Nonetheless, when used correctly, the temperature can also help newborns to correctly develop: indeed, therapeutic hypothermia in newborns with 36 WGA in case of HIE can help reduce brain and injury brain inflammation, thus having positive effects on neurodevelopment (Massaro et al., 2017; Lemyre and Chau, 2018).
If born prematurely, newborns lose the low-frequency maternal sounds that are essential for the correct maturation of their hearing system, with negative consequences on brain maturation and speech development (McMahon et al., 2012).
Furthermore, without uterus protection, newborns can be particularly sensitive to sounds, which usually overcome the 45 dB limit recommended by the American Academy of Pediatrics (Almadhoob and Ohlsson, 2020), thus resulting in toxic stress (Weber and Harrison, 2019). The consequences can be quite severe: from apnea to hypoxemia, from sleep disruption to decreased growth, from immunity impairment to neuroendocrine alterations (Almadhoob and Ohlsson, 2020).
Therefore, every possible procedure aimed to protect babies from harmful noises or to introduce positive sounds including the human voice, especially maternal voice (even recorded), and songs, can result in important neuroprotective effects (McMahon et al., 2012; Weber and Harrison, 2019). It is noteworthy that earmuffs show ambiguous results, that is, they can both help oxygenation and sleep and provoke stress (Zahr and de Traversay, 1995; Aita et al., 2013; Almadhoob and Ohlsson, 2020).
As newborns pass the majority of their time sleeping, excessive light due to incubators not properly covered can negatively affect the newborns' cardiorespiratory regulation, thus increase stress level and altering ANS development (Ozawa et al., 2010; Weber and Harrison, 2019), in addition, to induce all the negative effects of sleep deficiency. Moreover, excessive light can impair visual development, thus increasing SNS and HPA axis activation (Weber and Harrison, 2019). On the other side, properly covering incubators or using eye masks facilitate a quiet sleep state characterized by a stable respiratory function (Shiroiwa et al., 1986; Venkataraman et al., 2018).
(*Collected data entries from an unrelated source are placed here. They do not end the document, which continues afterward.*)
(** The leaves a pass returned, and how many shares it signed. *)
Definition pass_of (r : option (ServiceResult (list LeafPedigree) * list (FrostJob tx68)))
    : option (list TreeNodeId * nat) :=
  match r with
  | Some (Ok out, js) => Some ((λ p, id (leaf p)) <$> out, length js)
  | _ => None
  end.

Lemma sample_pass :
  pass_of (check_renew_nodes (λ _, "") [due_pedigree; fresh_pedigree] []) = Some (["b"; "a"]%string, 5%nat).
Proof. vm_compute. reflexivity. Qed.

Example check_renew_keeps_leaves_witness :
  ∃ out w', check_renew_nodes (λ _, "") [due_pedigree; fresh_pedigree] [] = Some (Ok out, w') ∧
    (λ p, id (leaf p)) <$> out ≡ₚ ["a"; "b"]%string.
Proof.
  assert (@AnswersSameLeaf _ _ _ _ willing) as Hsame.
  { intros req k w res w' node. simpl. destruct (signing_jobs req) as [[]|]; intros [= <- _] [= <-];
      by split. }
  pose proof (check_renew_keeps_leaves (λ _, "") [due_pedigree; fresh_pedigree]
    ([] : list (FrostJob tx68))) as Hkeep.
  pose proof sample_pass as Hrun. unfold ends_in in Hkeep.
  destruct (check_renew_nodes _ _ _) as [[[out|e] w']|]; [|discriminate..].
  exists out, w'. split; [reflexivity|]. by destruct (Hkeep out eq_refl) as [Hids _].
Defined.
Newborns can also be subject to EMFs, from the incubator or the care unit environment. Electromagnetic field coming from the incubator power influences the ANS as revealed by HRV analysis as LF/HF increases, whereas HF decreases (Bellieni et al., 2008). The farther away newborns stay from the incubator power, the less the ANS is affected (Bellieni et al., 2008; Passi et al., 2017).
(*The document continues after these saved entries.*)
(* ===== verification/CoopExit.v ===== *)
(** * Cooperative exits: [spark/src/services/coop_exit.rs]

    A withdrawal with the help of the operators: the service provider (SSP) builds a
    transaction that pays the wallet's address on-chain, the exit transaction, and a
    connector transaction that spends it. The wallet signs refunds of its leaves to the
    SSP, each of which also spends an output of the connector transaction. *)

From S2P Require Import Prelude WireBytes Bitcoin BitcoinTx Timelock SparkTx TreeModel NodeWire.
From S2P Require Import FrostBatch RefundJobs TransferModel ServiceCalls TransferService WalletPay.
From stdpp Require Import pretty.
Open Scope Z_scope.

Definition COOP_EXIT_EXPIRY_DURATION_MAINNET : Z := (7 * 24 * 60 * 60 + 5 * 60) * NANOS_PER_SEC.
Definition COOP_EXIT_EXPIRY_DURATION : Z := 35 * 60 * NANOS_PER_SEC.

(** ** Messages *)

(** The idempotency key, which the code leaves out, is left out. *)
Record RequestCoopExitInput := {
  leaf_external_ids : list string;
  withdrawal_address : string;
  exit_speed : ExitSpeed;
  withdraw_all : bool;
  fee_leaf_external_ids : option (list string);
  fee_quote_id : option string;
  user_outbound_transfer_external_id : option string;
}.

(** The fields the code reads of the SSP's answers. *)
Record CoopExitRequest := {
  coop_exit_request_id : string;
  raw_connector_transaction : string;
  coop_exit_txid : string;
  raw_coop_exit_transaction : string;
}.

Record SspCoopExitFeeQuote := {
  ssp_quote_id : string;
  (** [expires_at.timestamp()], an [i64] *)
  ssp_expires_at : Z;
  user_fee_fast : CurrencyAmount;
  user_fee_medium : CurrencyAmount;
  user_fee_slow : CurrencyAmount;
  l1_broadcast_fee_fast : CurrencyAmount;
  l1_broadcast_fee_medium : CurrencyAmount;
  l1_broadcast_fee_slow : CurrencyAmount;
}.

Record CooperativeExitRequest := {
  cex_transfer : option StartTransferRequest;
  exit_id : string;
  exit_txid : list Z;
  connector_tx : list Z;
}.

Class CoopExitEnv {B : Bitcoin} {BT : BitcoinTx} `{!Codec} `{!SignatureCodec} (W : Type) := {
  coop_transfers :: TransferEnv W;
  coop_clock :: ClockEnv W;
  (** [Address::script_pubkey], [Address::to_string] *)
  address_script_pubkey : Address → ScriptBuf;
  address_to_string : Address → string;
  (** [str::parse::<Txid>], [Txid::to_string], [Txid::as_byte_array] *)
  txid_from_str : string → option Txid;
  txid_to_string : Txid → string;
  txid_as_byte_array : Txid → list Z;
  ssp_get_coop_exit_fee_quote : list string → string → W →
    result ServiceProviderError.t SspCoopExitFeeQuote * W;
  ssp_request_coop_exit : RequestCoopExitInput → W →
    result ServiceProviderError.t CoopExitRequest * W;
  (** the transfer and the request; the answer is only logged *)
  ssp_complete_coop_exit : string → string → W → result ServiceProviderError.t unit * W;
  client_cooperative_exit_v2 : CooperativeExitRequest → W →
    result OperatorRpcError.t (option ProtoTransfer.Transfer) * W;
}.

(** ** The fee quote *)

(** [TryFrom<crate::ssp::CoopExitFeeQuote> for CoopExitFeeQuote] *)
Definition coop_exit_fee_quote_try_from (quote : SspCoopExitFeeQuote) : ServiceResult CoopExitFeeQuote :=
  let speed user l1 : ServiceResult CoopExitSpeedFeeQuote :=
    user_fee_sat ← from_ssp (as_sats user);
    l1_broadcast_fee_sat ← from_ssp (as_sats l1);
    Ok {| user_fee_sat := user_fee_sat; l1_broadcast_fee_sat := l1_broadcast_fee_sat |} in
  expires_at ← (if ssp_expires_at quote <? 0
                then Err (ServiceError.Generic "Failed to parse expires_at") else Ok (ssp_expires_at quote));
  speed_fast ← speed (user_fee_fast quote) (l1_broadcast_fee_fast quote);
  speed_medium ← speed (user_fee_medium quote) (l1_broadcast_fee_medium quote);
  speed_slow ← speed (user_fee_slow quote) (l1_broadcast_fee_slow quote);
  Ok {| quote_id := ssp_quote_id quote; quote_expires_at := expires_at;
        speed_fast := speed_fast; speed_medium := speed_medium; speed_slow := speed_slow |}.

Section service.
Context {B : Bitcoin} {BT : BitcoinTx} `{!Codec} `{!SignatureCodec} {W : Type} `{!CoopExitEnv W}.
Context `{!HashIter string} `{!HashIter Identifier}.

(** The fields besides the clients; the network is whether it is the main one, and the
    observer its [before_coop_exit]. *)
Record CoopExitService := {
  ssp_identity_public_key : PublicKey;
  transfer_service : TransferService (W := W);
  mainnet : bool;
  coop_exit_observer : option (TransferId → Address → Z → W → result string unit * W);
}.

Implicit Types self : CoopExitService.

Definition fetch_coop_exit_fee_quote (leaves : list TreeNode) (address : Address)
    : proc W (ServiceResult CoopExitFeeQuote) :=
  quote ←? ssp (ssp_get_coop_exit_fee_quote (id <$> leaves) (address_to_string address));
  mret (coop_exit_fee_quote_try_from quote).

Definition prepare_coop_exit self (leaves : list TreeNode) (transfer_id : option TransferId)
    : proc W PrepareTransferRequest :=
  transfer_id ← match transfer_id with
    | Some transfer_id => mret transfer_id | None => call uuid_now_v7 end;
  build_transfer_approval_request (transfer_service self) transfer_id leaves
    (ssp_identity_public_key self).

(** ** The payout *)

Definition validate_coop_exit_payout_transaction (raw_coop_exit_transaction coop_exit_txid : string)
    (withdrawal_address : Address) (expected_payout_amount_sats : Z) : ServiceResult Txid :=
  if bool_decide (raw_coop_exit_transaction = "") || bool_decide (coop_exit_txid = "") then
    Err (ServiceError.ValidationError "SSP coop exit response missing L1 transaction fields")
  else
    exit_tx_bytes ← ok_or (hex_decode raw_coop_exit_transaction)
      (ServiceError.ValidationError "invalid raw_coop_exit_transaction hex");
    exit_tx ← ok_or (deserialize exit_tx_bytes)
      (ServiceError.ValidationError "invalid raw_coop_exit_transaction tx");
    expected_txid ← ok_or (txid_from_str coop_exit_txid)
      (ServiceError.ValidationError "invalid coop_exit_txid");
    let actual_txid := compute_txid exit_tx in
    if negb (bool_decide (actual_txid = expected_txid)) then
      Err (ServiceError.ValidationError ("SSP coop exit response is inconsistent: coop_exit_txid " +:+
        txid_to_string expected_txid +:+ " does not match raw_coop_exit_transaction " +:+
        txid_to_string actual_txid))
    else
      let expected_script := address_script_pubkey withdrawal_address in
      let pays_user := existsb (λ out, bool_decide (script_pubkey out = expected_script) &&
        (expected_payout_amount_sats <=? txout_value out)) (tx_output exit_tx) in
      if negb pays_user then
        Err (ServiceError.ValidationError
          ("SSP cooperative exit transaction does not pay the requested withdrawal address for the expected amount (>= " +:+
           pretty expected_payout_amount_sats +:+ " sats)"))
      else Ok expected_txid.

(** ** Signing *)

(** [bitcoin/service.rs] *)
Definition sighash_from_multi_input_tx (tx : Transaction) (input_index : nat)
    (prev_outputs : list (TxOut ScriptBuf)) : result string Sighash :=
  if negb (length prev_outputs =? length (tx_input tx))%nat then
    Err ("prev_outputs length " +:+ pretty (Z.of_nat (length prev_outputs)) +:+
         " != inputs length " +:+ pretty (Z.of_nat (length (tx_input tx))))
  else taproot_key_spend_signature_hash tx input_index prev_outputs.

(** The sighash of a refund that spends [prev_out], with the connector's output if the
    refund has a second input. *)
Definition connector_sighash (refund_tx : Transaction) (prev_out : TxOut ScriptBuf)
    (connector_prev_out : option (TxOut ScriptBuf)) : result string Sighash :=
  match connector_prev_out with
  | Some c =>
      if (1 <? length (tx_input refund_tx))%nat
      then sighash_from_multi_input_tx refund_tx 0 [prev_out; c]
      else sighash_from_tx refund_tx 0 prev_out
  | None => sighash_from_tx refund_tx 0 prev_out
  end.

(** The job of one variant; [tx] is the transaction it spends. An index past the outputs
    or past the commitments panics. *)
Definition connector_refund_job (leaf : LeafKeyTweak) (signing_public_key : PublicKey)
    (tx refund_tx : Transaction) (connector_prev_out : option (TxOut ScriptBuf))
    (commitments : list (gmap Identifier SigningCommitments)) (i : nat)
    : proc W (ServiceResult RefundJob) :=
  prev_out ← panic_or (tx_output tx !! 0%nat);
  sighash ←? mret (map_err ServiceError.BitcoinError
    (connector_sighash refund_tx prev_out connector_prev_out));
  commitments ← panic_or (commitments !! i);
  mret (Ok (build_refund_signing_job (id (lkt_node leaf)) (verifying_public_key (lkt_node leaf))
              signing_public_key refund_tx sighash commitments None)).

(** One round of the loop over the leaves. *)
Definition coop_exit_leaf_jobs (receiving_public_key : PublicKey) (connector_txid : Txid)
    (connector_tx_parsed : Transaction)
    (cpfp_commitments direct_commitments direct_from_cpfp_commitments :
       list (gmap Identifier SigningCommitments))
    (i : nat) (leaf : LeafKeyTweak) : proc W (ServiceResult LeafRefundJobs) :=
  let node := lkt_node leaf in
  signing_public_key ←? mret (map_err ServiceError.SignerError (derive_leaf_signing_public_key node));
  let connector_prev_out := tx_output connector_tx_parsed !! i in
  refund_tx ←? mret (or_generic (refund_tx node) "No refund tx");
  old_sequence ← panic_or (input_sequences refund_tx !! 0%nat);
  sequences ←? mret (or_generic (next_sequence old_sequence) "Failed to get next sequence");
  let '(cpfp_sequence, direct_sequence) := sequences in
  refund_direct ← panic_or (direct_refund_tx_method node);
  txs ← panic_or (create_connector_refund_txs {|
    crp_cpfp_sequence := cpfp_sequence; crp_direct_sequence := direct_sequence;
    crp_node_tx := node_tx node; crp_direct_tx := refund_direct;
    crp_connector_outpoint := mkOutPoint connector_txid (wrap 32 (Z.of_nat i));
    crp_receiving_pubkey := receiving_public_key |});
  cpfp ←? connector_refund_job leaf signing_public_key (node_tx node) (refund_cpfp_tx txs)
            connector_prev_out cpfp_commitments i;
  direct ←? match direct_tx node, refund_direct_tx txs with
    | Some direct_tx, Some direct_refund_tx =>
        job ←? connector_refund_job leaf signing_public_key direct_tx direct_refund_tx
                 connector_prev_out direct_commitments i;
        mret (Ok (Some job))
    | _, _ => mret (Ok None)
    end;
  direct_from_cpfp ←? match refund_direct_from_cpfp_tx txs with
    | Some dfc_refund_tx =>
        job ←? connector_refund_job leaf signing_public_key (node_tx node) dfc_refund_tx
                 connector_prev_out direct_from_cpfp_commitments i;
        mret (Ok (Some job))
    | None => mret (Ok None)
    end;
  mret (Ok (mkLeafRefundJobs cpfp direct direct_from_cpfp)).

Definition sign_coop_exit_refunds_into_jobs (leaves : list LeafKeyTweak)
    (receiving_public_key : PublicKey) (connector_txid : Txid) (connector_tx_parsed : Transaction)
    (cpfp_commitments direct_commitments direct_from_cpfp_commitments :
       list (gmap Identifier SigningCommitments))
    : proc W (ServiceResult (list Proto.UserSignedTxSigningJob * list Proto.UserSignedTxSigningJob *
                             list Proto.UserSignedTxSigningJob)) :=
  leaf_jobs ←? try_all (λ '(i, leaf), coop_exit_leaf_jobs receiving_public_key connector_txid
                          connector_tx_parsed cpfp_commitments direct_commitments
                          direct_from_cpfp_commitments i leaf) (imap pair leaves);
  signed ←? signer (sign_leaf_refunds leaf_jobs);
  mret (into_user_signed_job_groups signed).

(** ** The exit *)

(** The leaves are handed to the signer with fresh ids, as in any transfer. *)
Definition submit_coop_exit_transfer self (leaf_key_tweaks : list LeafKeyTweak)
    (connector_txid exit_txid : Txid) (transfer_id : TransferId) (connector_tx : list Z)
    (prepared : option PreparedTransfer) : proc W (ServiceResult Transfer) :=
  match leaf_key_tweaks with
  | [] => mret (Err (ServiceError.InvalidInput "submit_coop_exit_transfer requires at least one leaf"))
  | _ =>
      let receiver_public_key := ssp_identity_public_key self in
      signing_commitments ←? fetch_commitments ((λ l, id (lkt_node l)) <$> leaf_key_tweaks) 0;
      chunks ←? mret (split_signing_commitments_by_variant signing_commitments (length leaf_key_tweaks));
      let '(cpfp_chunk, direct_chunk, direct_from_cpfp_chunk) := chunks in
      connector_tx_parsed ←? mret (or_generic (deserialize connector_tx)
        "Failed to deserialize connector transaction");
      jobs ←? sign_coop_exit_refunds_into_jobs leaf_key_tweaks receiver_public_key connector_txid
                connector_tx_parsed cpfp_chunk direct_chunk direct_from_cpfp_chunk;
      let '(cpfp_jobs, direct_jobs, direct_from_cpfp_jobs) := jobs in
      prepared ←? match prepared with
        | Some prepared => mret (Ok prepared)
        | None =>
            request ← build_prepare_transfer_request (transfer_service self) transfer_id leaf_key_tweaks
                        receiver_public_key;
            signer (call (prepare_transfer request))
        end;
      let signed_package := {|
        leaves_to_send := cpfp_jobs; direct_leaves_to_send := direct_jobs;
        direct_from_cpfp_leaves_to_send := direct_from_cpfp_jobs;
        tp_key_tweak_package := collect_packages (pt_operator_packages prepared);
        tp_user_signature := serialize_der (transfer_user_signature prepared);
        tp_hash_variant := V2 |} in
      now ← call now;
      expiry_time ← panic_or (checked_add now (if mainnet self then COOP_EXIT_EXPIRY_DURATION_MAINNET
                                               else COOP_EXIT_EXPIRY_DURATION));
      identity ←? identity_key;
      expiry_time ←? mret (or_generic (web_time_to_prost_timestamp expiry_time) "Invalid expiry time");
      exit_id ← call uuid_now_v7;
      response ←? rpc (client_cooperative_exit_v2 {|
        cex_transfer := Some {|
          st_transfer_id := transfer_id;
          st_owner_identity_public_key := public_key_serialize identity;
          st_receiver_identity_public_key := public_key_serialize receiver_public_key;
          st_expiry_time := Some expiry_time; st_transfer_package := Some signed_package;
          st_spark_invoice := "" |};
        exit_id := exit_id; exit_txid := txid_as_byte_array exit_txid; connector_tx := connector_tx |});
      mret (t ← or_generic response "No transfer in response"; transfer_try_from t)
  end.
Although incubator EMF seems to be under the normative value, EMFs could become dangerous when the incubator, and thus the newborn, is surrounded by other instruments or staff's devices that, through their own EMF, can give rise to electromagnetic interference (Besset et al., 2020). This phenomenon has the potential of altering ANS in three ways, especially in preterm or vulnerable infants. Firstly, by directly affecting brain development, as the skull has a low bone density that fails in adequately protecting newborns' brain from EMF (Besset et al., 2020). Secondly, by suppressing melatonin secretion, thus altering the immune system and, potentially, the CAP, with all the negative consequences already mentioned. Lastly, instrumental malfunctioning can induce life-threatening conditions (Carvajal de la Osa et al., 2020).
Correct oxygenation is paramount for the newborn's development and survival (Ho et al., 2020). Indeed, in preterm infants, both too high or too low oxygenation can be dangerous for the nervous system. For instance, too high oxygenation can easily induce lung injury, thus increasing inflammation and stressing the already immature CAP, whereas too low oxygenation can cause neurodevelopmental impairment and HIE (Rantakari et al., 2021).
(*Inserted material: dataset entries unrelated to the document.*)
Lemma ssp_emits {A} (f : W → result ServiceProviderError.t A * W) event w :
  frost_log (f w).2 = frost_log w → events (f w).2 = events w ++ [event] →
  emits (ssp f) w (λ _ js evs, js = [] ∧ evs = [event]).
Proof.
  intros Hl He. unfold ssp. apply emits_bind, returns_call. exists [], [event].
  rewrite Hl, He, app_nil_r. split_and!; [done..|]. intros w'. by apply emits_ret.
Qed.

(** An exit whose transactions were checked, so far as it has gone. *)
Definition checked_exit self address i params input (answer : CoopExitRequest) exit_tx connector bytes
    (res : ServiceResult Transfer) js started : Prop :=
  ssp_answered input answer ∧ pays_out address (expected_payout params) exit_tx ∧
  deserialize bytes = Some connector ∧ spends_exit connector (compute_txid exit_tx) ∧
  Forall (bound_to (ssp_identity_public_key self) connector (exit_nodes params)) js ∧
  exit_asked self i (compute_txid exit_tx) bytes res started.

Lemma checked_exited self address transfer_id i params input answer exit_tx connector bytes res js
    started r completed :
  checked_exit self address i params input answer exit_tx connector bytes res js started →
  (is_Ok r = false ∧ completed = [] ∨
   ∃ transfer, exit_transfer transfer_id started transfer ∧
     completed = [exit_event (ExitCompleted (TransferModel.transfer_id transfer)
                                (coop_exit_request_id answer))] ∧
     (is_Ok r = true → r = Ok transfer)) →
  exited self address transfer_id i params input r js (started ++ completed).
Proof.
  intros (Hans & Hpays & Hbytes & Hspends & Hjs & Hst & _) Hr. right.
  exists answer, exit_tx, connector, bytes, started, completed. split_and!; try done.
  destruct Hst as [[_ Hs]|Hs]; [left|by right]. split; [done|]. intros Hnone.
  destruct Hr as [[_ ->]|(transfer & [(request & Hreq & _)|(j & Hj & _)] & _)]; [done|..]; congruence.
Qed.

Lemma finish_exit_emits self address transfer_id i params input answer exit_tx connector bytes res js
    started w :
  checked_exit self address i params input answer exit_tx connector bytes res js started →
  emits (
    transfer ←? match transfer_id, res with
      | _, Ok t => mret (Ok t)
      | Some transfer_id, Err e => recover_transfer_on_rpc_connection_error transfer_id e
      | None, Err e => mret (Err e)
      end;
    _ ←? ssp (ssp_complete_coop_exit (TransferModel.transfer_id transfer) (coop_exit_request_id answer));
    mret (Ok transfer)) w
    (λ r js' evs', exited self address transfer_id i params input r (js ++ js') (started ++ evs')).
Proof.
  intros Hc. pose proof (λ r completed, checked_exited self address transfer_id i params input answer
    exit_tx connector bytes res js started r completed Hc) as Hout.
  destruct Hc as (_ & _ & _ & _ & _ & _ & Hres).
  assert (∀ e, exited self address transfer_id i params input (Err e) (js ++ []) (started ++ [])) as Hstop.
  { intros e. rewrite (app_nil_r js). apply Hout. by left. }
  assert (∀ transfer w', exit_transfer transfer_id started transfer → emits (
    _ ←? ssp (ssp_complete_coop_exit (TransferModel.transfer_id transfer) (coop_exit_request_id answer));
    mret (Ok transfer)) w'
    (λ r js' evs', exited self address transfer_id i params input r (js ++ js') (started ++ evs'))) as Hgo.
  { intros transfer w' Hfrom. apply emits_try. eapply emits_weaken.
    - apply (ssp_emits _ (exit_event (ExitCompleted (TransferModel.transfer_id transfer)
        (coop_exit_request_id answer)))); [apply log_complete|apply events_complete].
    - intros [u|e] js' evs' [-> ->]; [intros w''; apply emits_ret; rewrite !app_nil_r|rewrite (app_nil_r js)];
        apply Hout; right; by exists transfer. }
  apply emits_try. destruct res as [t|e].
  - assert (exit_transfer transfer_id started t) as Ht by (left; by apply Hres).
    destruct transfer_id; apply emits_ret; intros w'; simpl; by apply Hgo.
  - destruct transfer_id as [given|]; [|apply emits_ret, Hstop].
    eapply emits_weaken; [apply recover_quiet|]. intros [t|e'] js' evs' (-> & -> & Ht); [|apply Hstop].
    intros w'. simpl. apply Hgo. right. by exists given.
Qed.

Lemma ask_exit_emits input w :
  emits (ssp (ssp_request_coop_exit input)) w (λ r js evs, js = [] ∧ evs = [exit_event (ExitAsked input)] ∧
    ∀ answer, r = Ok answer → ssp_answered input answer).
Proof.
  unfold ssp. apply emits_bind, returns_call. exists [], [exit_event (ExitAsked input)].
  rewrite log_ask_exit, events_ask_exit, app_nil_r. split_and!; [done..|]. intros w'. apply emits_ret.
  split_and!; [done..|]. intros answer Hr.
  destruct (ssp_request_coop_exit input w) as [[o|e] w2] eqn:Hans; [|done].
  injection Hr as <-. by exists w, w2.
Qed.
It is noteworthy that delayed umbilical cord clamping, that is, delaying the procedure by 60–180 s seems to improve both peripheral and cerebral oxygenation, in addition to several hemodynamics parameters, which could reveal a positive effect on ANS function and development (Bruckner et al., 2021).
Babies' position is another factor that could impact ANS.
Indeed, a prone position improves oxygenation, increases PNS tone, and lowers both salivary cortisol and stress behavior (Gomes et al., 2019). Nevertheless, prone sleeping is considered a risk factor for SIDS and it shows a lower short-term variability in HRV (Lucchini et al., 2016). It is thus noteworthy that, in the case of prone sleeping position, between the 2nd and 4th months after birth, both blood pressure and cerebral oxygenation seem to decrease, whereas there is a propensity for cortical arousal, maybe to counter the fall in pressure and oxygenation. This would explain why ANS impairment, for instance, due to prematurity, can make newborns more vulnerable to SIDS (Horne, 2018). As supporting evidence, complications including fetal growth restriction alter sleep stages by reducing active sleep (Aldrete-Cortez et al., 2019).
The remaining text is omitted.